[Stored data entries]

■ ■ ■ ■ ■

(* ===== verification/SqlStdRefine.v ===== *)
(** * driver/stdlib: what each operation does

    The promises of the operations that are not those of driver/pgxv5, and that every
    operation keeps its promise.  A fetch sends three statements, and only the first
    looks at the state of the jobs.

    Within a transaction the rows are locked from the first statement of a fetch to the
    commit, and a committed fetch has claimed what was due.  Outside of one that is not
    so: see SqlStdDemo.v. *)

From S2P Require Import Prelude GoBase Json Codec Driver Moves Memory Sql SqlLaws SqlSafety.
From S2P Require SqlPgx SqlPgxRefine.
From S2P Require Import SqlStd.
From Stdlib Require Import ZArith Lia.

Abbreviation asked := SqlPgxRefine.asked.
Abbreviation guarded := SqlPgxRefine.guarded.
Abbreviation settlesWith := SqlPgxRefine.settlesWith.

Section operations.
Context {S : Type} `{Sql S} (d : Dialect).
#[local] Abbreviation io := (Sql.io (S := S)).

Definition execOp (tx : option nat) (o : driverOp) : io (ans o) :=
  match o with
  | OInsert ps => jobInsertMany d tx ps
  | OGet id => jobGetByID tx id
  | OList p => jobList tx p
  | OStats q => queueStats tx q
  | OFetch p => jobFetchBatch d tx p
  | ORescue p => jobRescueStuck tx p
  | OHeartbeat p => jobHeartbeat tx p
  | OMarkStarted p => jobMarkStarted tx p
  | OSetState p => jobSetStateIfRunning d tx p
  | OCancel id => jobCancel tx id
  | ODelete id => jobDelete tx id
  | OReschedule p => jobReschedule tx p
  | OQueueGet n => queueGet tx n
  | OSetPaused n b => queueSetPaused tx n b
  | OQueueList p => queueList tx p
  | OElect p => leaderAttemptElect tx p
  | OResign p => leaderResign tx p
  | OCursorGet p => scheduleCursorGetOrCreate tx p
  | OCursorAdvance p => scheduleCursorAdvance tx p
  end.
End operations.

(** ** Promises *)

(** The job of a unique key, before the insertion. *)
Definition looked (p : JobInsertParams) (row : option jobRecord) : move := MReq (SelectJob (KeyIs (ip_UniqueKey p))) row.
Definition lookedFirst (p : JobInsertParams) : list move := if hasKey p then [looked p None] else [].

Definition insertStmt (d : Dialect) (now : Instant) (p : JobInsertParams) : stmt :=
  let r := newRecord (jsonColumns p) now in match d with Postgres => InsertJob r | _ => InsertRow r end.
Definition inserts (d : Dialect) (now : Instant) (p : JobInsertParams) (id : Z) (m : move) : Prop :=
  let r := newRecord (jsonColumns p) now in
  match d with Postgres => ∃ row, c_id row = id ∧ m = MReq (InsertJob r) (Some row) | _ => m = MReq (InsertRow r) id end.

■ ■ ■ ■ ■

**Exercise details:**
Please reproduce exactly the lines from the first one of the records above through the line containing "Abbreviation settlesWith := SqlPgxRefine.settlesWith.", both included, and nothing else.

**Task response:**
(* ===== verification/SqlStdRefine.v ===== *)
(** * driver/stdlib: what each operation does

    The promises of the operations that are not those of driver/pgxv5, and that every
    operation keeps its promise.  A fetch sends three statements, and only the first
    looks at the state of the jobs.

    Within a transaction the rows are locked from the first statement of a fetch to the
    commit, and a committed fetch has claimed what was due.  Outside of one that is not
    so: see SqlStdDemo.v. *)

From S2P Require Import Prelude GoBase Json Codec Driver Moves Memory Sql SqlLaws SqlSafety.
From S2P Require SqlPgx SqlPgxRefine.
From S2P Require Import SqlStd.
From Stdlib Require Import ZArith Lia.

Abbreviation asked := SqlPgxRefine.asked.
Abbreviation guarded := SqlPgxRefine.guarded.
Abbreviation settlesWith := SqlPgxRefine.settlesWith.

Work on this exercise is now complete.